_Your objective_
A single stretch of the material below is to be transcribed exactly, starting at the line with "assert (aside 0 w (set_server" and ending after the line with "eapply (aside_trans 0 0 _ w5);".

- - -

(* ===== verification/WorldSound.v ===== *)
(** * WorldSound: the invariant of a simulated world and the phases of its step.

    A step moves the clock, the server, each device in turn, the network and what is due.
    [sound q] says the server is well formed, every device stands at its cursor, and the
    batches [q] still on their way to it can be taken in that order. *)

From S2P Require Import Prelude Errors Nums Ids Json Wire Integrity Core Registry Migrate Outbox.
From S2P Require Import Storage SimStorage Apply Engine EngineFacts EngineSteps Place Ledger.
From S2P Require Import Server Rng FaultMenu Pressure SimServer SimServerFacts SimReads SimFeed.
From S2P Require Import Invariants InvariantFacts Trace World Deliveries WorldDevices WorldServer WorldSteps WorldCarry.
From stdpp Require Import options.

Section sound.
Context `{Hashes} `{Codec}.
Variables (σ : ScopeId.t) (η : EntityName.t).
Abbreviation reg := (WorldDevices.reg σ η).

Record sound (q : nat → list Batch.t) (w : World) : Prop := MkSound {
  sound_world : in_world σ η w ∧ World.registry w = reg;
  sound_rates : rates_ok (rates w);
  sound_server : server_ok σ η (server w);
  sound_device i d : devices w !! i = Some d → device_ok σ η (server w) i d;
  sound_queue i d : devices w !! i = Some d → queue_ok σ (server w) (stored_cursor (stored d) σ) (q i);
  sound_owned i : Forall (owned σ η) (q i);
}.

(** What a phase leaves of the settings of a world. *)
Definition settings (w w' : World) : Prop :=
  World.scope w' = World.scope w ∧ World.entity w' = World.entity w ∧ rates w' = rates w ∧ now_ms w' = now_ms w ∧
  quiet w' = quiet w ∧ World.registry w' = World.registry w ∧ invariants w' = invariants w.
#[export] Instance settings_preorder : PreOrder settings.
Proof.
  split; [by intros w; unfold settings; split_and!|]. intros x y z (?&?&?&?&?&?&?) (?&?&?&?&?&?&?). unfold settings. split_and!; congruence.
Qed.
Lemma framed_settings w w' : framed w w' → settings w w'.
Proof. by intros []. Qed.
Lemma nets_settings w w' : nets w w' → settings w w'.
Proof. by intros (?&?&?&?&?&?&?&?&?&?). Qed.

(** Devices only go forward, authoring at most [k] commands each. *)
Definition forward (k : Z) (d d' : Device.t) : Prop :=
  later_look σ (stored d) (stored d') ∧ Device.commands_authored d' ≤ Device.commands_authored d + k.

Lemma forward_trans j k a b c : forward j a b → forward k b c → forward (j + k) a c.
Proof. intros [? ?] [? ?]. split; [by etransitivity|lia]. Qed.
Lemma forward_refl k d : 0 ≤ k → forward k d d.
Proof. split; [done|lia]. Qed.

(** A phase: at most [k] commands authored by a device, at most [n] entries logged. *)
Record evolves (k n : Z) (w w' : World) : Prop := MkEvolves {
  evolves_settings : settings w w';
  evolves_grows : grows (server w) (server w');
  evolves_seqs : next_seq (server w') ≤ next_seq (server w) + n;
  evolves_devices : Forall2 (forward k) (devices w) (devices w');
}.

Lemma evolves_trans j m k n x y z : evolves j m x y → evolves k n y z → evolves (j + k) (m + n) x z.
Proof.
  intros [Hs Hg Hq Hd] [Hs' Hg' Hq' Hd']. split; [by etransitivity..|lia|].
  revert Hd'. generalize (devices z). induction Hd as [|a b l l' Hab _ IH]; intros l'' Hd'; inversion Hd'; subst; constructor.
  - by eapply forward_trans.
  - by apply IH.
Qed.
Lemma evolves_stays k n w w' :
  0 ≤ k → 0 ≤ n → settings w w' → server w' = server w → devices w' = devices w → evolves k n w w'.
Proof.
  intros ? ? Hs Hv Hd. split; rewrite ?Hv, ?Hd; [done|done|lia|].
  clear Hd. induction (devices w); constructor; [by apply forward_refl|done].
Qed.
Lemma evolves_refl k n w : 0 ≤ k → 0 ≤ n → evolves k n w w.
Proof. intros. by apply evolves_stays. Qed.

(** ** Moving the server and the devices *)

Lemma device_ok_grows s s' i d : grows s s' → device_ok σ η s i d → device_ok σ η s' i d.
Proof. intros Hg []. split; try done. by eapply standing_grows. Qed.

(** A device that kept its place. *)
Definition stays_put (s : Server) (i : nat) (d d' : Device.t) : Prop :=
  device_ok σ η s i d' ∧ later_look σ (stored d) (stored d') ∧ stored_cursor (stored d') σ = stored_cursor (stored d) σ.

Lemma sound_step n q w w' :
  settings w w' → served σ η n (server w) (server w') →
  length (devices w') = length (devices w) →
  (∀ i d, devices w !! i = Some d → ∃ d', devices w' !! i = Some d' ∧ stays_put (server w) i d d') →
  sound q w → sound q w'.
Proof.
  intros (Hsc & Hen & Hr & _ & _ & Hreg & _) (Hs' & Hg & _) Hlen Hdev [[[Hw1 Hw2] Hw3] Hrates Hs Hd Hq Ho].
  assert (Hback : ∀ i d', devices w' !! i = Some d' → ∃ d, devices w !! i = Some d ∧ stays_put (server w) i d d').
  { intros i d' Hi. destruct (lookup_lt_is_Some_2 (devices w) i) as [d Hdi].
    { rewrite <- Hlen. by eapply lookup_lt_Some. }
    destruct (Hdev i d Hdi) as (d'' & Hi' & Hp). rewrite Hi in Hi'. injection Hi' as <-. eauto. }
  split; [|by rewrite Hr|done|..|done].
  - split; [split|]; congruence.
  - intros i d' Hi. destruct (Hback i d' Hi) as (d & _ & Hok & _). by eapply device_ok_grows.
  - intros i d' Hi. destruct (Hback i d' Hi) as (d & Hdi & _ & _ & ->). eapply queue_ok_grows; [done|]. by apply Hq.
Qed.

Lemma sound_queues q q' w : (∀ i, q' i = q i) → sound q w → sound q' w.
Proof. intros Hq []. split; try done; intros i; rewrite Hq; auto. Qed.

(** One device moves in place. *)
Lemma sound_moves (R : Device.t → Device.t → Prop) k i q w w' :
  0 ≤ k → moves R i w w' →
  (∀ d d', devices w !! i = Some d → device_ok σ η (server w) i d → R d d' → stays_put (server w) i d d' ∧ forward k d d') →
  sound q w → sound q w' ∧ evolves k 0 w w'.
Proof.
  intros Hk [Hf Ho Ha] HR Hsound. pose proof (framed_settings _ _ Hf) as Hset. pose proof (framed_server _ _ Hf) as Hsv.
  assert (Hat : ∀ j d, devices w !! j = Some d → ∃ d', devices w' !! j = Some d' ∧ stays_put (server w) j d d' ∧ forward k d d').
  { intros j d Hj. destruct (decide (j = i)) as [->|Hne].
    - destruct (Ha d Hj) as (d' & Hd' & Hr). exists d'. split; [done|]. apply HR; [done|by eapply sound_device|done].
    - exists d. rewrite Ho by done. split; [done|]. split; [split_and!; [by eapply sound_device|done|done]|by apply forward_refl]. }
  split.
  - eapply (sound_step 0 q w w'); [done| |by apply Hf| |done].
    + rewrite Hsv. apply served_refl; [done|by eapply sound_server].
    + intros j d Hj. destruct (Hat j d Hj) as (d' & ? & ? & _). eauto.
  - split; [done|by rewrite Hsv|rewrite Hsv; lia|]. apply Forall2_same_length_lookup. split; [symmetry; apply Hf|].
    intros j d d' Hj Hj'. destruct (Hat j d Hj) as (d'' & Hj'' & _ & ?). rewrite Hj' in Hj''. by injection Hj'' as <-.
Qed.

(** Nothing of interest moves. *)
Lemma sound_stays q w w' : settings w w' → server w' = server w → devices w' = devices w → sound q w → sound q w'.
Proof.
  intros Hset Hs Hd Hsound. eapply (sound_step 0); [done| |by rewrite Hd| |done].
  - rewrite Hs. apply served_refl; [done|by eapply sound_server].
  - intros i d Hi. exists d. rewrite Hd. split; [done|]. split_and!; [by eapply sound_device|done|done].
Qed.

(** ** The clock and the server *)

Lemma sound_clock t q w : sound q w → let w' := set_devices (fmap (Device.with_clock (advance_to t))) w in
  sound q w' ∧ evolves 0 0 w w'.
Proof.
  intros Hs. cbv zeta. assert (∀ i d, devices w !! i = Some d → calm σ η (server w) i d (Device.with_clock (advance_to t) d)) as Hc.
  { intros i d _. apply calm_clock. }
  assert (Hset : settings w (set_devices (fmap (Device.with_clock (advance_to t))) w)) by (unfold settings; by split_and!).
  split.
  - eapply (sound_step 0 q w); [exact Hset| | | |done].
    + apply served_refl; [done|exact (sound_server _ _ Hs)].
    + cbn. by rewrite length_fmap.
    + intros i d Hi. eexists. cbn. rewrite list_lookup_fmap, Hi. split; [done|].
      destruct (Hc i d Hi) as (?&?&?&_); [by eapply sound_device|]. done.
  - split; [exact Hset|done|cbn; lia|]. cbn. apply Forall2_fmap_r, Forall_Forall2_diag, Forall_forall. intros d _. split; [done|cbn; lia].
Qed.

Lemma server_moves n q w w' :
  0 ≤ n → settings w w' → devices w' = devices w → served σ η n (server w) (server w') → sound q w →
  sound q w' ∧ evolves 0 n w w'.
Proof.
  intros Hn Hset Hd Hv Hs. split.
  - eapply sound_step; [done|exact Hv|by rewrite Hd| |done].
    intros i d Hi. exists d. rewrite Hd. split; [done|]. split_and!; [by eapply sound_device|done|done].
  - split; [done|by apply Hv..|]. rewrite Hd. apply Forall_Forall2_diag, Forall_forall. intros d _. by apply forward_refl.
Qed.

(** A server's turn: at most one write, no change to devices or flights. *)
Definition aside (n : Z) (w w' : World) : Prop :=
  nets w w' ∧ (server_ok σ η (server w) → served σ η n (server w) (server w')).
Lemma aside_trans m n x y z : aside m x y → aside n y z → aside (m + n) x z.
Proof. intros [? K1] [? K2]. split; [by etransitivity|]. intros Hs. eapply served_trans; [by apply K1|]. apply K2. by apply K1. Qed.
Lemma aside_stays w w' : nets w w' → server w' = server w → aside 0 w w'.
Proof. intros ? Hs. split; [done|]. rewrite Hs. by apply served_refl. Qed.
Lemma aside_server n f w : (server_ok σ η (server w) → served σ η n (server w) (f (server w))) → aside n w (set_server f w).
Proof. intros Hf. by split. Qed.
Lemma aside_weaken m n w w' : m ≤ n → aside m w w' → aside n w w'.
Proof. intros Hn [? Hs]. split; [done|]. intros Hok. destruct (Hs Hok) as (? & ? & ?). split_and!; [done|done|lia]. Qed.

(** A chance that is not drawn in a quiet world. *)
Lemma gated_aside (b : bool) p w w' x : (if b then (w, false) else draw_chance p w) = (w', x) → aside 0 w w'.
Proof.
  destruct b; [intros [= <- _]; by apply aside_stays|]. intros Hd. pose proof (draw_chance_frame p w) as [Hf Hv].
  rewrite Hd in Hf, Hv. apply aside_stays; [by apply framed_nets|apply Hf].
Qed.

Lemma server_turn_aside w : in_world σ η w → aside 1 w (server_turn w).
Proof using All.
  intros [Hsc Hen]. unfold server_turn.
  assert (aside 0 w (set_server advance_commits w)) as K1 by (apply aside_server, commits_served).
  set (w1 := set_server advance_commits w) in *.
  destruct (if quiet w1 then _ else _) as [w2 b2] eqn:E2. apply gated_aside in E2.
  set (w3 := if b2 then _ else w2).
  assert (aside 0 w2 w3) as K3.
  { unfold w3. destruct b2; [|by apply aside_stays]. destruct (draw_range_nets 1 4 w2) as (Hn & Hs & Hlat).
    destruct (draw_range 1 4 w2) as [w' delay]. cbn [fst snd] in *.
    eapply (aside_trans 0 0 _ w'); [by apply aside_stays|]. apply (aside_trans 0 0 _ (set_server (hold_next_write delay) w')); [|by apply aside_stays].
    apply aside_server, hold_served. lia. }
  destruct (draw_chance (FaultRates.server_restart (rates w3)) w3) as [w4 b4] eqn:E4.
  apply (gated_aside false) in E4. set (w5 := if b4 then _ else w4).
  assert (aside 0 w4 w5) as K5.
  { unfold w5. destruct b4; [|by apply aside_stays]. apply (aside_trans 0 0 _ (set_server restart_cold w4)); [|by apply aside_stays].
    apply aside_server, restart_served. }
  set (w6 := set_pressure _ w5). assert (aside 0 w5 w6) as K6 by by apply aside_stays.
  destruct (if quiet w6 || _ then _ else _) as [w7 b7] eqn:E7. apply gated_aside in E7.
  set (w8 := if b7 then _ else w7). assert (aside 0 w7 w8) as K8.
  { unfold w8. destruct b7; [|by apply aside_stays]. destruct (Pressure.overload _ _). by apply aside_stays. }
  destruct (if quiet w8 then _ else _) as [w9 b9] eqn:E9. apply gated_aside in E9.
  assert (aside 0 w w9) as Hall.
  { do 2 (eapply (aside_trans 0 0); [|eassumption]). eapply (aside_trans 0 0 _ w6); [|exact E7].
    eapply (aside_trans 0 0 _ w5); [|exact K6]. eapply (aside_trans 0 0 _ w4); [|exact K5]. eapply (aside_trans 0 0 _ w3); [|exact E4].
    eapply (aside_trans 0 0 _ w2); [|exact K3]. by eapply (aside_trans 0 0 _ w1). }
  destruct b9; [|by eapply aside_weaken; [|exact Hall]].
  eapply (aside_trans 0 1); [exact Hall|]. destruct Hall as [(Hsc9 & Hen9 & _) _]. rewrite Hsc9, Hen9, Hsc, Hen.
  destruct (external_change σ η (server w9) (rng w9)) as [s r] eqn:He.
  split; [by unfold nets; split_and!|]. intros Hok. pose proof (external_ok σ η (server w9) (rng w9) Hok) as Hx. rewrite He in Hx. cbn in Hx |- *.
  destruct Hx as (? & ? & Hn). split_and!; [done|done|cbn; lia].
Qed.

Lemma sound_server_turn q w : sound q w → sound q (server_turn w) ∧ evolves 0 1 w (server_turn w) ∧ nets w (server_turn w).
Proof using All.
  intros Hs. destruct (server_turn_aside w) as [Hn Hv]; [by apply (sound_world _ _ Hs)|].
  edestruct (server_moves 1 q w (server_turn w)); [done|by apply nets_settings|by apply Hn|by eapply Hv, sound_server|done|done].
Qed.
End sound.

- - -

_Problem solution_
  assert (aside 0 w (set_server advance_commits w)) as K1 by (apply aside_server, commits_served).
  set (w1 := set_server advance_commits w) in *.
  destruct (if quiet w1 then _ else _) as [w2 b2] eqn:E2. apply gated_aside in E2.
  set (w3 := if b2 then _ else w2).
  assert (aside 0 w2 w3) as K3.
  { unfold w3. destruct b2; [|by apply aside_stays]. destruct (draw_range_nets 1 4 w2) as (Hn & Hs & Hlat).
    destruct (draw_range 1 4 w2) as [w' delay]. cbn [fst snd] in *.
    eapply (aside_trans 0 0 _ w'); [by apply aside_stays|]. apply (aside_trans 0 0 _ (set_server (hold_next_write delay) w')); [|by apply aside_stays].
    apply aside_server, hold_served. lia. }
  destruct (draw_chance (FaultRates.server_restart (rates w3)) w3) as [w4 b4] eqn:E4.
  apply (gated_aside false) in E4. set (w5 := if b4 then _ else w4).
  assert (aside 0 w4 w5) as K5.
  { unfold w5. destruct b4; [|by apply aside_stays]. apply (aside_trans 0 0 _ (set_server restart_cold w4)); [|by apply aside_stays].
    apply aside_server, restart_served. }
  set (w6 := set_pressure _ w5). assert (aside 0 w5 w6) as K6 by by apply aside_stays.
  destruct (if quiet w6 || _ then _ else _) as [w7 b7] eqn:E7. apply gated_aside in E7.
  set (w8 := if b7 then _ else w7). assert (aside 0 w7 w8) as K8.
  { unfold w8. destruct b7; [|by apply aside_stays]. destruct (Pressure.overload _ _). by apply aside_stays. }
  destruct (if quiet w8 then _ else _) as [w9 b9] eqn:E9. apply gated_aside in E9.
  assert (aside 0 w w9) as Hall.
  { do 2 (eapply (aside_trans 0 0); [|eassumption]). eapply (aside_trans 0 0 _ w6); [|exact E7].
    eapply (aside_trans 0 0 _ w5); [|exact K6]. eapply (aside_trans 0 0 _ w4); [|exact K5]. eapply (aside_trans 0 0 _ w3); [|exact E4].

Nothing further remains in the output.